迎春記

― 手持ち無沙汰なあなたに贈るゲイの小噺 ―

10年目

昼過ぎに何気なくテレビをつけると、震災から10年目を取り上げた特番がやっていて思わず見入ってしまった。僕個人にとっては濃密で長い10年だったけれども、震災という切り口で見てみると、あっという間だったように感じる。

 

番組では、震災直後に津波が宮城県石巻市を飲み込む映像が流れていた。津波は多くの家屋をあっという間に押し流すと、街の高台となる「日和山」の斜面に押し付けて、次々と瓦礫にしていった。津波の映像だけならば、ただただ圧倒されるだけなのだが、その背景には住人の悲鳴や、あぁ...という言葉にならない絶望のため息が聞こえる。これは自分と同じ誰かの、当たり前だと思われた日常が破壊されていく映像なのだと思うと、今でも胸が締め付けられる思いがした。

 

そのほかにも、番組では様々な被災地のあの時と今の様子が流された。今では寸断されていた三陸鉄道の列車が海沿いを走り、何もなくなった街に新しい建物が次々と立っていた。

 

その中に見覚えのある光景があった。海沿いに立つ一本の松の木。

 

『奇跡の一本松』。陸前高田市である。

 

 

僕は以前、陸前高田市にボランティア活動に行ったことがある。

 

今から7年前。震災から3年後のことだ。ボランティアと言っても、会社の新入社員研修の一環で行ったのだから、そこにボランティア精神があったかと聞かれたら自信がない。でも、あの時見たこと、聞いた話は今でも覚えている。

 

僕らが行った時の陸前高田市は、何もないまっさらな土地だった。きっと山積みであったであろう瓦礫が一切片付けられ、まっさらな土地になっていた。海沿いの方は盛土がされ高さがかさ上げされている。街を走るのはほとんどが工事関連の大型車。かつて街があった場所とは到底思えず、初期の建設現場にでもいるような心地だった。

 

そこで僕らは「遺留品捜査」をやった。土を掘って、残された物品を探す。僕らがその時立っていたその場所も、いずれは盛土がされて二度と探すことができなくなるらしい。同伴してくれた現地の方からは、どんな小さな破片でも誰かの持ち物だと思って大切に扱って欲しいという説明を受けた。

 

すでに震災から3年経っている。これだけ整地された場所で何も見つかるまいと思っていたが、ほんの数かきしたところで小さな陶器の欠片のようなものが見つかった。

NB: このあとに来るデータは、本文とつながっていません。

(* ===== verification/ScimUsers.v ===== *)
(** * ScimUsers: SCIM provisioning of users (src/src/scim/scim-users.service.ts)

    Bodies are taken at their declared types, except the values of a PATCH, which are any
    JSON.  An id is optional because the bulk service passes none for a path without one.
    The columns that the service reads and the table does not have ([displayName],
    [title], [preferredLanguage], [locale], [timezone]) are undefined in every reply.  The
    projection of a reply to requested attributes is not modelled. *)

From S2P Require Import Prelude Prog Json Schema Store StoreFacts Events ScimFilter ScimList Testbed.

Record ScimName := mkScimName {
  sn_givenName : option string; sn_familyName : option string; sn_formatted : option string
}.
Record ScimEmail := mkScimEmail { se_value : string; se_primary : bool }.
Record ScimUser := mkScimUser {
  su_id : option string; su_userName : string; su_name : option ScimName; su_displayName : option string;
  su_emails : option (list ScimEmail); su_active : option bool; su_externalId : option string;
  su_groups : option (list (string * string)); su_location : option string
}.
Record ScimPatchOperation := mkPatch { po_op : string; po_path : option string; po_value : option json }.

(** [x || null]. *)
Definition or_null (x : option string) : option string := if truthy x then x else None.

(** [emails?.find((e) => e.primary)?.value || emails?.[0]?.value]. *)
Definition primary_email (emails : option (list ScimEmail)) : option string :=
  let l := emails ?? [] in
  js_or (se_value <$> List.find se_primary l) (se_value <$> head l).

Definition full_name (first last : option string) : string :=
  js_join " " (map (fun x => x ?? EmptyString) (List.filter truthy [first; last])).

(** ** Replies *)

(** [include: { userGroups: { include: { group: true } } }]. *)
Definition groups_of (w : World) (u : User) : list Group :=
  flat_map (fun m => match List.find (fun g => group_id g === ug_groupId m) (rows TGroup w) with
                     | Some g => [g]
                     | None => []
                     end) (List.filter (fun m => ug_userId m === user_id u) (rows TUserGroup w)).
Definition with_groups (w : World) (u : User) : User * list Group := (u, groups_of w u).

Definition toScimUser (ug : User * list Group) : ScimUser :=
  let '(u, groups) := ug in
  let name := full_name (user_firstName u) (user_lastName u) in
  mkScimUser (Some (user_id u)) (user_username u)
    (Some (mkScimName (user_firstName u) (user_lastName u) (Some name)))
    (Some name)
    (Some (if truthy (user_email u) then [mkScimEmail (user_email u ?? EmptyString) true] else []))
    (Some (user_enabled u)) (user_federationLink u)
    (match groups with [] => None | _ => Some (map (fun g => (group_id g, group_name g)) groups) end)
    (Some ("/scim/v2/Users/" +:+ user_id u)).

(** ** Column updates *)

Definition set_profile (username : string) (email first last : option string) (enabled : bool)
    (federationLink : option string) (u : User) : User :=
  mkUser (user_id u) (user_realmId u) username email (user_emailVerified u) first last enabled (user_passwordHash u)
    (user_passwordAlgorithm u) federationLink (user_passwordChangedAt u) (user_lockedUntil u)
    (user_createdAt u).

Definition set_username (v : string) (u : User) : User :=
  set_profile v (user_email u) (user_firstName u) (user_lastName u) (user_enabled u) (user_federationLink u) u.
Definition set_email (v : option string) (u : User) : User :=
  set_profile (user_username u) v (user_firstName u) (user_lastName u) (user_enabled u) (user_federationLink u) u.
Definition set_firstName (v : option string) (u : User) : User :=
  set_profile (user_username u) (user_email u) v (user_lastName u) (user_enabled u) (user_federationLink u) u.
Definition set_lastName (v : option string) (u : User) : User :=
  set_profile (user_username u) (user_email u) (user_firstName u) v (user_enabled u) (user_federationLink u) u.
Lemma isolated_rename i f w g :
  NoDup (map group_id (rows TGroup w)) -> List.find (group_with_id realmId (Some i)) (rows TGroup w) = Some g ->
  (forall x, group_realmId (f x) = group_realmId x) ->
  groups_isolated w (with_rows TGroup (update_first (fun x => group_id x === i) f (rows TGroup w)) w).
Proof.
  intros Hnd Hg Hf. destruct (find_elem _ _ _ Hg) as [Hin [Hi%bool_decide_eq_true Hr%bool_decide_eq_true]%andb_true_iff].
  cbn [where_id] in Hi. subst i. split; rewrite ?rows_with_rows_eq, ?rows_with_rows_ne by done; [done| |done|by left].
  intros x Hx. destruct (find_from_elem (fun x => group_id x === group_id g) _ _ Hin) as [y Hy]; [by apply bool_decide_eq_true|].
  assert (y = g) as -> by (by apply (find_unique group_id (fun _ => true) (rows TGroup w))).
  apply (elem_of_update_first_other (fun x => group_realmId x = realmId) _ f _ _ x Hy); [done|by rewrite Hf|done].
Qed.

Lemma isolated_update i sg w r w' :
  NoDup (map group_id (rows TGroup w)) -> run (update realmId (Some i) sg) w = (r, w') -> groups_isolated w w'.
Proof.
  unfold update. intros Hnd [[e He]|(o & w1 & Ho & Hr)]%run_bind_any;
    [apply run_query_any in He as ->; apply groups_isolated_refl|].
  destruct (run_query_inr _ _ _ _ Ho) as (-> & -> & _). clear Ho.
  destruct (List.find _ (rows TGroup w)) as [g|] eqn:Hg; [|injection Hr as _ <-; apply groups_isolated_refl].
  apply run_bind_any in Hr as [[e He]|(u & w1 & He & Hr)]; apply (run_refuse TGroup) in He as ->; [apply groups_isolated_refl|].
  set (f := set_group_name _) in Hr.
  assert (Hw : forall w1, w1 = w \/ (exists x, List.find (fun y => group_id y === i) (rows TGroup w) = Some x /\
      w1 = with_rows TGroup (update_first (fun y => group_id y === i) f (rows TGroup w)) w) -> groups_isolated w w1).
  { intros w1 [->|(x & _ & ->)]; [apply groups_isolated_refl|]. by apply (isolated_rename i f w g). }
  apply run_bind_any in Hr as [[e He]|(g' & w1 & Hu & Hr)]; [apply (run_update_checked_any TGroup) in He; by apply Hw|].
  apply (groups_isolated_trans w w1); [apply Hw; by apply (run_update_checked_any TGroup) in Hu|].
  apply (run_update_checked_inr TGroup) in Hu as (x & _ & _ & -> & _). clear Hw.
  assert (Hown : own_id (with_rows TGroup (update_first (fun y => group_id y === i) f (rows TGroup w)) w) i).
  { intros y. rewrite rows_with_rows_eq. intros Hy Hid. pose proof (found_own_id i w g Hnd Hg) as Ho.
    apply elem_of_update_first in Hy as [Hy|(z & Hz & ->)]; [by apply Ho|]. apply find_elem in Hz as [Hz _].
    change (group_realmId z = realmId). by apply Ho. }
  apply (isolated_of_members i); [exact Hown|]. clear Hown.
  set (w1 := with_rows TGroup _ w) in *. clearbody w1.
  revert Hr. apply (bind_keeps realmId i); [|intros _; apply bind_keeps; [apply group_event_keeps|intros _; apply group_by_id_keeps]].
  destruct (sg_members sg) as [l|]; [|apply ret_keeps]. apply bind_keeps.
  - intros w4 r4 w5 Hd. apply (delete_members_kept realmId i) in Hd; [done|]. intros m Hm. by apply bool_decide_eq_false_2.
  - intros _. apply for_each_keeps. intros m w4 r4 w5. apply addMember_kept.
Qed.
Definition findAttributeByName (realmId name : string) : M (option CustomAttribute) :=
  find_first TCustomAttribute (fun a => (ca_realmId a === realmId) && (ca_name a === name)).

Definition edit_attribute (dto : UpdateCustomAttributeDto) (a : CustomAttribute) : CustomAttribute :=
  mkCustomAttribute (ca_id a) (ca_realmId a) (ca_name a)
    (match uca_mapToOidcClaim dto with Some c => Some c | None => ca_mapToOidcClaim a end)
    (uca_displayName dto ?? ca_displayName a) (uca_type dto ?? ca_type a) (uca_required dto ?? ca_required a)
    (uca_showOnRegistration dto ?? ca_showOnRegistration a) (uca_showOnProfile dto ?? ca_showOnProfile a)
    (match uca_options dto with Some o => Some o | None => ca_options a end)
    (uca_sortOrder dto ?? ca_sortOrder a) (ca_createdAt a).

Definition updateAttribute (realm : Realm) (attributeId : string) (dto : UpdateCustomAttributeDto) : M CustomAttribute :=
  (findAttributeById realm attributeId ;;;
   (if truthy (uca_type dto) || bool_decide (uca_options dto <> None) then
      type <- match uca_type dto with
              | Some type => Ret type
              | None => a <- findAttributeById realm attributeId ;; Ret (ca_type a)
              end ;;
      validateOptionsForType type (uca_options dto)
    else Ret tt) ;;;
   update TCustomAttribute (fun a => ca_id a === attributeId) (edit_attribute dto))%prog.

Definition removeAttribute (realm : Realm) (attributeId : string) : M unit :=
  (findAttributeById realm attributeId ;;;
   delete_one TCustomAttribute (fun a => ca_id a === attributeId) ;;; Ret tt)%prog.

(** ** Values *)

Definition assertUserInRealm (realmId userId : string) : M unit :=
  (user <- find_first TUser (fun u => (user_id u === userId) && (user_realmId u === realmId)) ;;
   match user with None => Throw (NotFound "User not found") | Some _ => Ret tt end)%prog.

Definition values_of (userId : string) (w : World) : list AttributeValue :=
  let with_attribute := omap (fun v =>
    match List.find (fun a => ca_id a === ua_attributeId v) (rows TCustomAttribute w) with
    | Some a => Some (a, v)
    | None => None
    end)
    (List.filter (fun v => ua_userId v === userId) (rows TUserAttribute w)) in
  map (fun '(a, v) => mkAttributeValue (ca_id a) (ca_name a) (ca_displayName a) (ca_type a) (ua_value v))
    (sort_by (fun p => ca_sortOrder p.1) with_attribute).
Definition getUserAttributes (realm : Realm) (userId : string) : M (list AttributeValue) :=
  (assertUserInRealm (realm_id realm) userId ;;; query (values_of userId))%prog.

白地に藍色の模様が入っている欠片。茶碗の一部だろうと思われた。

 

ほんの数年前までは、この茶碗を囲んでいた食卓があったのだと思うと、込み上げてくるものがあった。だが、ここで僕が泣くのは何だか違うような感じがして思わず堪えてしまった。震災から3年、特にこれといったこともせず、ここへ来たのだって自分の意思ではなく、会社の"教育"として。そんな僕には、ここで泣く資格なんてないと思われた。だから必死で堪えた。

 

今、3月11日になって思い出すのは、あの時触った茶碗の欠片の感触だった。

 

 

今日テレビをつけて本当に良かった。あの日のこと、ボランティアのことが鮮明に蘇ってきた。映像ってすごい。

 

被災した人は震災のことを忘れるはずなんてない。だから被災しなかった僕みたいな人こそ、忘れちゃいけないと思う。あの日のことを。